■ Task objective
Every line with the string "stored" should be copied from the data.

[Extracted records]
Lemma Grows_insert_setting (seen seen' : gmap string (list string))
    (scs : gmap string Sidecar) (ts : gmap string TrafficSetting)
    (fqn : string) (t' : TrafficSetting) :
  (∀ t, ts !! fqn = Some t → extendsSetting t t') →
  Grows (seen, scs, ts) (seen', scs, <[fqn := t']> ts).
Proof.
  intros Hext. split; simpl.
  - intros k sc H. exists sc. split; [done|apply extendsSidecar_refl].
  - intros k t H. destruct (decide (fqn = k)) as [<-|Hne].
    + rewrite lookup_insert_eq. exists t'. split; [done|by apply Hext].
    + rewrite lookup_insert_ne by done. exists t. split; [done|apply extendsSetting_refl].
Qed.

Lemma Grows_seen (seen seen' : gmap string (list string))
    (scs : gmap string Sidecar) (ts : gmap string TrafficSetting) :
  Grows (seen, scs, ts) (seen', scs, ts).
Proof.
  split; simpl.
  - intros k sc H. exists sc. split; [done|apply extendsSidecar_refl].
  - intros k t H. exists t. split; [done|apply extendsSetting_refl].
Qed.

--

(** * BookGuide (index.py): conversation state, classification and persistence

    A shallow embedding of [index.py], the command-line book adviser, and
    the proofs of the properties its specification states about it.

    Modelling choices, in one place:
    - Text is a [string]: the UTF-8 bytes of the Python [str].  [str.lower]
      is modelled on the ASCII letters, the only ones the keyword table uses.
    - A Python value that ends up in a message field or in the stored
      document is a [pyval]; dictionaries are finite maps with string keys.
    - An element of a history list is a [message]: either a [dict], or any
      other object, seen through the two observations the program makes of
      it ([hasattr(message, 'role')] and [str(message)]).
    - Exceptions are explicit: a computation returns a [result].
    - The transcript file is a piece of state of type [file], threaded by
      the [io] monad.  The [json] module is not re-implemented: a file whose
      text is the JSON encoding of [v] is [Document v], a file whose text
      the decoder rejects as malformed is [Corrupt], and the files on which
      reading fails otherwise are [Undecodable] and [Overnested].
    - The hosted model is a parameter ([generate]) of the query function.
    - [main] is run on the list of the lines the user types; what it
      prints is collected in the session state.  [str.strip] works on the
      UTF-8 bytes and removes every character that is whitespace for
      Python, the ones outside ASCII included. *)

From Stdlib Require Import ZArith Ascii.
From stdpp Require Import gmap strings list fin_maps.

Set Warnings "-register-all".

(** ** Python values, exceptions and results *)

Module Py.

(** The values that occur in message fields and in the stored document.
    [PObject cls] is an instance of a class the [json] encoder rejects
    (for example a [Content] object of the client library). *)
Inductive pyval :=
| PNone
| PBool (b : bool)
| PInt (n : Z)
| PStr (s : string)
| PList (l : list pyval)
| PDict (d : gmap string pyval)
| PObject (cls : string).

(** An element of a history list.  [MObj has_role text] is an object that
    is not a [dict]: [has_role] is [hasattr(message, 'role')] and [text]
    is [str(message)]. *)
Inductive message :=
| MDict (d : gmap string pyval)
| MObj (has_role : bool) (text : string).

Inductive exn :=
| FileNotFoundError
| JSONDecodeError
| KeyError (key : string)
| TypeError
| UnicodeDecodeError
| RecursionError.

■ Answer
    - A Python value that ends up in a message field or in the stored
(** The values that occur in message fields and in the stored document.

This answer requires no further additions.